_Instructions for the task:_
Transcribe the listing word for word. Begin at its first line and end with the line containing "id of an event".

_Given records:_
Lemma step_watermark_is_event_id fk db o :
  watermark_is_event_id db → watermark_is_event_id (step fk db o).
Proof.
  intros HJ W' HW'.
  assert (Hkeep : watermark db = Some W' → W' = 0 ∨
            (0 < W' ∧ is_Some (lookup_change (step fk db o) W'))).
  { intros HW. destruct (HJ W' HW) as [?|[? Hev]]; [by left|right].
    split; [done|]. by apply step_lookup_change_is_Some. }
  destruct o as [f|f req|f req|f]; simpl in *.
  - destruct (initDB_watermark f db W' HW') as [?|[_ ?]]; [auto|by left].
  - apply Hkeep. unfold watermark in *.
    by rewrite (proj2 (handle_orders_keeps f req db)) in HW'.
  - apply Hkeep. unfold watermark in *.
    by rewrite handle_priority_polling_state in HW'.
  - destruct (cycle_effect_cases f db) as [Heq|(os & pcs & pcs' & W & Hce)].
    { apply Hkeep. by rewrite Heq in HW'. }
    pose proof (ce_watermark _ _ _ _ _ _ _ _ Hce) as HW.
    rewrite (ce_watermark' Hce) in HW'. injection HW' as HW'.
    destruct (watermark_written (poll_cycle f db).2) as [m|] eqn:Hw; simpl in HW'.
    2:{ subst W'. by apply Hkeep. }
    subst m. right.
    pose proof (ce_written_gt Hce _ Hw) as Hgt.
    pose proof (ce_written_last Hce _ Hw) as Hlast.
    assert (0 ≤ W) by (destruct (HJ W HW) as [?|[? _]]; lia).
    split; [lia|].
    destruct (last (marked_ids (poll_cycle f db).2)) as [m|] eqn:Hl; simpl in Hlast;
      [subst m|lia].
    apply last_Some_elem_of in Hl.
    destruct (ce_marked_selected Hce _ Hl) as [_ (pc & Hpc & _)].
    apply (step_lookup_change_is_Some fk db (Poll f)).
    unfold lookup_change. rewrite (ce_changes _ _ _ _ _ _ _ _ Hce). simpl. eauto.
Qed.

Lemma run_watermark_is_event_id fk ops db :
  watermark_is_event_id db → watermark_is_event_id (run fk db ops).
Proof.
  revert db. induction ops as [|o ops IH]; intros db HJ; [done|].
  simpl. by apply IH, step_watermark_is_event_id.
Qed.

Lemma no_tables_watermark_is_event_id : watermark_is_event_id no_tables.
Proof. by intros W. Qed.

(** X18: in every store the program reaches from a database file that did
    not exist, by any operations with any faults, the watermark is 0 or the
    id of an event of the store; it is never negative and never an id that
    no event has.  (The event need not be processed: a cycle that SQLite
    cancelled leaves the watermark on an event whose flag is not set.) *)
Theorem X18_watermark_is_an_event_id (fk : bool) (ops : list op) (W : Z) :
  watermark (run fk no_tables ops) = Some W →
  W = 0 ∨ (0 < W ∧ is_Some (lookup_change (run fk no_tables ops) W)).
Proof.
  apply (run_watermark_is_event_id fk ops no_tables).
  apply no_tables_watermark_is_event_id.
Qed.

(** After a cycle in which a failing [rows.Next] cancelled the transaction
    the watermark is 2, and event 2 is in the store. *)
Lemma X18_witness :
  watermark
    (run dsn_foreign_keys no_tables
       [Startup no_init_faults; post ninja_order; escalate 1; escalate 1;
        Poll (next_cancels_after 2)]) = Some 2 ∧
  (2 = 0 ∨
   (0 < 2 ∧ is_Some
      (lookup_change
         (run dsn_foreign_keys no_tables
            [Startup no_init_faults; post ninja_order; escalate 1; escalate 1;
             Poll (next_cancels_after 2)]) 2))).
Proof.
  split; [reflexivity|].
  apply (X18_watermark_is_an_event_id dsn_foreign_keys
           [Startup no_init_faults; post ninja_order; escalate 1; escalate 1;
            Poll (next_cancels_after 2)] 2).
  reflexivity.
Defined.

(** X19: a new event is in reach of the next cycle.  In every store the
    program reaches from a database file that did not exist, an escalation
    answered 200 has stored its event under an id that no event had and
    that is above the watermark, so the query's [pc.id > lastID] does not
    hide it. *)
Theorem X19_new_event_is_above_watermark (fk : bool) (ops : list op)
    (f : priority_faults) (req : priority_request) (W : Z) :
  watermark (run fk no_tables ops) = Some W →
  (handle_priority fk f req (run fk no_tables ops)).2 = StatusOK →
  ∃ k,
    W < k ∧ lookup_change (run fk no_tables ops) k = None ∧
    lookup_change (handle_priority fk f req (run fk no_tables ops)).1 k
      = Some (PriorityChange (pr_id req) high false).
Proof.
  intros HW Hs.
  destruct (handle_priority_cases fk f req (run fk no_tables ops))
    as [[? _]|(os & pcs & k & Hos & Hpcs & Hk & Heq)]; [done|].
  exists k. rewrite Heq. unfold lookup_change. rewrite Hpcs. simpl.
  split_and!; [|by apply next_rowid_fresh|apply lookup_insert_eq].
  destruct (run_watermark_is_event_id fk ops no_tables
              no_tables_watermark_is_event_id W HW) as [->|[_ Hev]].
  - by eapply next_rowid_pos.
  - eapply next_rowid_gt; [done|]. unfold lookup_change in Hev.
    by rewrite Hpcs in Hev.
Qed.

Lemma X19_witness :
  ∃ k,
    2 < k ∧
    lookup_change
      (run dsn_foreign_keys no_tables
         [Startup no_init_faults; post ninja_order; escalate 1; escalate 1; poll_ok]) k
      = None ∧
    lookup_change
      (handle_priority dsn_foreign_keys no_priority_faults
         (PriorityRequest PATCH false (VInt 1))
         (run dsn_foreign_keys no_tables
            [Startup no_init_faults; post ninja_order; escalate 1; escalate 1; poll_ok])).1 k
      = Some (PriorityChange (VInt 1) high false).
Proof.
  apply (X19_new_event_is_above_watermark dsn_foreign_keys
           [Startup no_init_faults; post ninja_order; escalate 1; escalate 1; poll_ok]
           no_priority_faults (PriorityRequest PATCH false (VInt 1)) 2);
    reflexivity.
Defined.

(** ** Runs that trigger no defect *)

(** Startup, the handlers, and a cycle in which no row fails and that
    SQLite does not cancel keep the watermark on a processed event. *)
Lemma step_watermark_is_processed_id fk db o :
  (∀ f, o = Poll f → (∀ i, row_ok f i) ∧ next_cancels (cancels f) = false) →
  watermark_is_processed_id db → watermark_is_processed_id (step fk db o).
Proof.
  intros Hpoll HJ W' HW'.
  assert (Hkeep : watermark db = Some W' → W' = 0 ∨
            (0 < W' ∧ ∃ pc, lookup_change (step fk db o) W' = Some pc ∧
                            processed pc = true)).
  { intros HW. destruct (HJ W' HW) as [?|[? (pc & Hpc & Hp)]]; [by left|right].
    split; [done|]. exists pc. split; [|done]. by apply step_processed_kept. }
  destruct o as [f|f req|f req|f]; simpl in *.
  - destruct (initDB_watermark f db W' HW') as [?|[_ ?]]; [auto|by left].
  - apply Hkeep. unfold watermark in *.
    by rewrite (proj2 (handle_orders_keeps f req db)) in HW'.
  - apply Hkeep. unfold watermark in *.
    by rewrite handle_priority_polling_state in HW'.
  - destruct (Hpoll f eq_refl) as [Hok Hnc].
    destruct (poll_cycle_rows_ok_cases f db Hok Hnc)
      as [Heq|(os & pcs & pcs' & W & Hcc)].
    { apply Hkeep. by rewrite Heq in HW'. }
    pose proof (cc_watermark _ _ _ _ _ _ _ _ Hcc) as HW.
    rewrite (cc_watermark' Hcc) in HW'. injection HW' as HW'.
    destruct (watermark_written (poll_cycle f db).2) as [m|] eqn:Hw; simpl in HW'.
    2:{ subst W'. by apply Hkeep. }
    subst m. right.
    pose proof (cc_written_gt Hcc _ Hw) as Hgt.
    pose proof (cc_written_last Hcc _ Hw) as Hlast.
    assert (0 ≤ W) by (destruct (HJ W HW) as [?|[? _]]; lia).
    split; [lia|].
    destruct (last (marked_ids (poll_cycle f db).2)) as [m|] eqn:Hl; simpl in Hlast;
      [subst m|lia].
    apply last_Some_elem_of in Hl.
    destruct (cc_marked_selected Hcc _ Hl) as [_ (pc & Hpc & _)].
    exists (mark_processed pc). split; [|done].
    rewrite (cc_lookup_change Hcc), decide_True by done.
    unfold lookup_change. by rewrite (cc_changes _ _ _ _ _ _ _ _ Hcc); simpl; rewrite Hpc.
Qed.

Lemma store_ok_ext db db' :
  watermark db' = watermark db →
  (∀ i, lookup_change db' i = lookup_change db i) →
  (∀ k, lookup_order db' k = lookup_order db k) →
  (∀ pc, matches_filter db' pc = matches_filter db pc) →
  store_ok db → store_ok db'.
Proof.
  intros HW Hc Ho Hm (Hsome & Hinv & HJ & Href).
  split_and!.
  - by rewrite HW.
  - intros W i pc. rewrite HW, Hc, Hm. apply Hinv.
  - intros W. rewrite HW, Hc. apply HJ.
  - intros i pc. rewrite Hc. intros (k & ? & ?)%Href. exists k. by rewrite Ho.
Qed.
(** X9: the projection reads the upstream keys id, subject, date,
    from_attendee and body_markdown only: two records that agree on these
    five have the same summary, or raise the same error. *)
Theorem email_summary_reads_five_fields (d1 d2 : dict) :
  (forall k, In k upstream_fields -> lookup k d1 = lookup k d2) ->
  email_summary (JObj d1) = email_summary (JObj d2).
Proof.
  intros H. rewrite !email_summary_obj. unfold dict_get.
  rewrite (H (py "id")), (H (py "subject")), (H (py "date")),
    (H (py "from_attendee")), (H (py "body_markdown"));
    try reflexivity; unfold upstream_fields; simpl; auto 6.
Qed.

Lemma email_summary_reads_five_fields_witness :
  email_summary (JObj [(py "id", JStr (py "e1")); (py "folders", JArr [])])
  = email_summary (JObj [(py "role", JStr (py "inbox")); (py "id", JStr (py "e1"))]).
Proof.
  apply (email_summary_reads_five_fields
           [(py "id", JStr (py "e1")); (py "folders", JArr [])]
           [(py "role", JStr (py "inbox")); (py "id", JStr (py "e1"))]).
  intros k H. unfold upstream_fields in H. simpl in H.
  repeat (destruct H as [H | H]; [subst k; reflexivity |]).
  contradiction.
Defined.

(** X10: when the wrapper hands [get_emails] a non-empty JSON object (for
    instance an envelope [{"items": [...]}]) instead of a list, the loop
    runs over its keys and the answer is 500 with the attribute error for
    [get] on [str]; the wrapper's upstream calls are all there is. *)
Theorem get_emails_on_object (g : globals) (w : UnipileWrapper)
    (account : pystr) (n : Z) (net : network) (d : dict)
    (log : list request_args) :
  unipile g = Some w ->
  unipile_get_emails w account n net [] = (Ok (Json (JObj d)), log) ->
  d <> [] ->
  get_emails g account n net
  = (HTTPException 500 (py "'str' object has no attribute 'get'"), log).
Proof.
  intros Hw Hcall Hd.
  unfold get_emails, try_except, get_emails_try, bind, unipile_method, lift.
  rewrite Hw, Hcall.
  destruct d as [|[k v] d]; [contradiction |]. reflexivity.
Qed.

Lemma get_emails_on_object_witness :
  get_emails (canned_globals (Json (JObj [(py "items", JArr [sample_record])])))
    (py "a1") 10 (always (answer 200 "OK" (Json JNull)))
  = (HTTPException 500 (py "'str' object has no attribute 'get'"), []).
Proof.
  apply (get_emails_on_object
           (canned_globals (Json (JObj [(py "items", JArr [sample_record])])))
           (canned_wrapper (Json (JObj [(py "items", JArr [sample_record])])))
           (py "a1") 10 (always (answer 200 "OK" (Json JNull)))
           [(py "items", JArr [sample_record])] [] eq_refl eq_refl).
  discriminate.
Defined.

Lemma comprehension_first_failure {A B} (f : A -> result B)
    (good rest : list A) (bad : A) (e : exn) :
  (forall x, In x good -> exists y, f x = Ok y) ->
  f bad = Raise e ->
  comprehension f (good ++ bad :: rest) = Raise e.
Proof.
  intros Hgood Hbad. induction good as [|x good IH]; simpl.
  - rewrite Hbad. reflexivity.
  - destruct (Hgood x (or_introl eq_refl)) as [y Hy]. rewrite Hy. simpl.
    rewrite IH; [reflexivity |]. intros z Hz. apply Hgood. right. exact Hz.
Qed.

(** X11: [get_emails] gives no partial result: when the upstream list has
    a record on which the projection raises, after any number of records
    on which it succeeds, the answer is 500 with the message of that first
    error, and none of the summaries. *)
Theorem get_emails_first_failure (g : globals) (w : UnipileWrapper)
    (account : pystr) (n : Z) (net : network) (good rest : list json)
    (bad : json) (e : exn) (log : list request_args) :
  unipile g = Some w ->
  unipile_get_emails w account n net []
  = (Ok (Json (JArr (good ++ bad :: rest))), log) ->
  forallb well_typed_record good = true ->
  email_summary bad = Raise e ->
  get_emails g account n net = (HTTPException 500 (str_exn e), log).
Proof.
  intros Hw Hcall Hgood Hbad.
  unfold get_emails, try_except, get_emails_try, bind, unipile_method, lift.
  rewrite Hw, Hcall. cbn [json_loads summaries py_iter rbind].
  rewrite (comprehension_first_failure email_summary good rest bad e);
    [reflexivity | | exact Hbad].
  intros r Hr. rewrite forallb_forall in Hgood. specialize (Hgood r Hr).
  destruct r; try discriminate Hgood.
  eexists. apply email_summary_well_typed. exact Hgood.
Qed.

_Output below:_
Lemma step_watermark_is_event_id fk db o :
  watermark_is_event_id db → watermark_is_event_id (step fk db o).
Proof.
  intros HJ W' HW'.
  assert (Hkeep : watermark db = Some W' → W' = 0 ∨
            (0 < W' ∧ is_Some (lookup_change (step fk db o) W'))).
  { intros HW. destruct (HJ W' HW) as [?|[? Hev]]; [by left|right].
    split; [done|]. by apply step_lookup_change_is_Some. }
  destruct o as [f|f req|f req|f]; simpl in *.
  - destruct (initDB_watermark f db W' HW') as [?|[_ ?]]; [auto|by left].
  - apply Hkeep. unfold watermark in *.
    by rewrite (proj2 (handle_orders_keeps f req db)) in HW'.
  - apply Hkeep. unfold watermark in *.
    by rewrite handle_priority_polling_state in HW'.
  - destruct (cycle_effect_cases f db) as [Heq|(os & pcs & pcs' & W & Hce)].
    { apply Hkeep. by rewrite Heq in HW'. }
    pose proof (ce_watermark _ _ _ _ _ _ _ _ Hce) as HW.
    rewrite (ce_watermark' Hce) in HW'. injection HW' as HW'.
    destruct (watermark_written (poll_cycle f db).2) as [m|] eqn:Hw; simpl in HW'.
    2:{ subst W'. by apply Hkeep. }
    subst m. right.
    pose proof (ce_written_gt Hce _ Hw) as Hgt.
    pose proof (ce_written_last Hce _ Hw) as Hlast.
    assert (0 ≤ W) by (destruct (HJ W HW) as [?|[? _]]; lia).
    split; [lia|].
    destruct (last (marked_ids (poll_cycle f db).2)) as [m|] eqn:Hl; simpl in Hlast;
      [subst m|lia].
    apply last_Some_elem_of in Hl.
    destruct (ce_marked_selected Hce _ Hl) as [_ (pc & Hpc & _)].
    apply (step_lookup_change_is_Some fk db (Poll f)).
    unfold lookup_change. rewrite (ce_changes _ _ _ _ _ _ _ _ Hce). simpl. eauto.
Qed.

Lemma run_watermark_is_event_id fk ops db :
  watermark_is_event_id db → watermark_is_event_id (run fk db ops).
Proof.
  revert db. induction ops as [|o ops IH]; intros db HJ; [done|].
  simpl. by apply IH, step_watermark_is_event_id.
Qed.

Lemma no_tables_watermark_is_event_id : watermark_is_event_id no_tables.
Proof. by intros W. Qed.

(** X18: in every store the program reaches from a database file that did
    not exist, by any operations with any faults, the watermark is 0 or the
    id of an event of the store; it is never negative and never an id that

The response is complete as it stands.